### Task objective:
Your answer should be the full set of records, printed exactly as they stand.
*** Data for processing Section Begins ***
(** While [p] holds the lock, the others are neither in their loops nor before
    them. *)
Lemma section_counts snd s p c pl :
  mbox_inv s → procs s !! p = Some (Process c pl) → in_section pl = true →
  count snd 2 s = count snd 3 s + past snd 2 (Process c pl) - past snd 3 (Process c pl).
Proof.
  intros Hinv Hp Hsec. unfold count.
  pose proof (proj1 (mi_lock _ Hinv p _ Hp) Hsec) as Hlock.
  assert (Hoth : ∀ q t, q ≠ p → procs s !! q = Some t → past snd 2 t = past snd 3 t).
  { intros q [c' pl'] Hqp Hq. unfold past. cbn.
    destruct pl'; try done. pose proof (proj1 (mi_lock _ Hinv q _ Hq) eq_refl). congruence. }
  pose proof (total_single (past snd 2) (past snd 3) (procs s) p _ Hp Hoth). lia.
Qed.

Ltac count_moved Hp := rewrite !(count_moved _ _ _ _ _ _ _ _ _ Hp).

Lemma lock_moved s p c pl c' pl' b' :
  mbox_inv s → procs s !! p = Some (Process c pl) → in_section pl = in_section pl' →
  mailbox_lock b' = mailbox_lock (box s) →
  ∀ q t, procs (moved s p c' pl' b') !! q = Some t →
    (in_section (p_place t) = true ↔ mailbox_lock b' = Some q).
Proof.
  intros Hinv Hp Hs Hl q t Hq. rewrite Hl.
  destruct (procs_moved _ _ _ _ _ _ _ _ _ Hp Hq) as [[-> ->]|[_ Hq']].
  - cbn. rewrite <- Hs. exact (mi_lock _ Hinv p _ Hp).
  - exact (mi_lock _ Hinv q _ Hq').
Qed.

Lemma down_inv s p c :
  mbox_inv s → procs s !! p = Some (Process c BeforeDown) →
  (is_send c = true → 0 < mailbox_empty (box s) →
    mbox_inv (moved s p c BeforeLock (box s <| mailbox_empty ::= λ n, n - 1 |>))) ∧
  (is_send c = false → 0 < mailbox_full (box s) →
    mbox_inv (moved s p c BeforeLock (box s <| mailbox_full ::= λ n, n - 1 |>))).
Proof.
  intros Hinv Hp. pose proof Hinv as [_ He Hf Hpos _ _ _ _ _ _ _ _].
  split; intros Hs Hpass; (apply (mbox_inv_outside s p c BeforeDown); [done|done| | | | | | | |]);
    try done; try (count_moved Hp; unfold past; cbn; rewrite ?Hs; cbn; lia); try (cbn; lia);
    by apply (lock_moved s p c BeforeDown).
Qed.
*** Data for processing Section Ends ***
### Task answer:
(** While [p] holds the lock, the others are neither in their loops nor before
    them. *)
Lemma section_counts snd s p c pl :
  mbox_inv s → procs s !! p = Some (Process c pl) → in_section pl = true →
  count snd 2 s = count snd 3 s + past snd 2 (Process c pl) - past snd 3 (Process c pl).
Proof.
  intros Hinv Hp Hsec. unfold count.
  pose proof (proj1 (mi_lock _ Hinv p _ Hp) Hsec) as Hlock.
  assert (Hoth : ∀ q t, q ≠ p → procs s !! q = Some t → past snd 2 t = past snd 3 t).
  { intros q [c' pl'] Hqp Hq. unfold past. cbn.
    destruct pl'; try done. pose proof (proj1 (mi_lock _ Hinv q _ Hq) eq_refl). congruence. }
  pose proof (total_single (past snd 2) (past snd 3) (procs s) p _ Hp Hoth). lia.
Qed.

Ltac count_moved Hp := rewrite !(count_moved _ _ _ _ _ _ _ _ _ Hp).

Lemma lock_moved s p c pl c' pl' b' :
  mbox_inv s → procs s !! p = Some (Process c pl) → in_section pl = in_section pl' →
  mailbox_lock b' = mailbox_lock (box s) →
  ∀ q t, procs (moved s p c' pl' b') !! q = Some t →
    (in_section (p_place t) = true ↔ mailbox_lock b' = Some q).
Proof.
  intros Hinv Hp Hs Hl q t Hq. rewrite Hl.
  destruct (procs_moved _ _ _ _ _ _ _ _ _ Hp Hq) as [[-> ->]|[_ Hq']].
  - cbn. rewrite <- Hs. exact (mi_lock _ Hinv p _ Hp).
  - exact (mi_lock _ Hinv q _ Hq').
Qed.

Lemma down_inv s p c :
  mbox_inv s → procs s !! p = Some (Process c BeforeDown) →
  (is_send c = true → 0 < mailbox_empty (box s) →
    mbox_inv (moved s p c BeforeLock (box s <| mailbox_empty ::= λ n, n - 1 |>))) ∧
  (is_send c = false → 0 < mailbox_full (box s) →
    mbox_inv (moved s p c BeforeLock (box s <| mailbox_full ::= λ n, n - 1 |>))).
Proof.
  intros Hinv Hp. pose proof Hinv as [_ He Hf Hpos _ _ _ _ _ _ _ _].
  split; intros Hs Hpass; (apply (mbox_inv_outside s p c BeforeDown); [done|done| | | | | | | |]);
    try done; try (count_moved Hp; unfold past; cbn; rewrite ?Hs; cbn; lia); try (cbn; lia);
    by apply (lock_moved s p c BeforeDown).
Qed.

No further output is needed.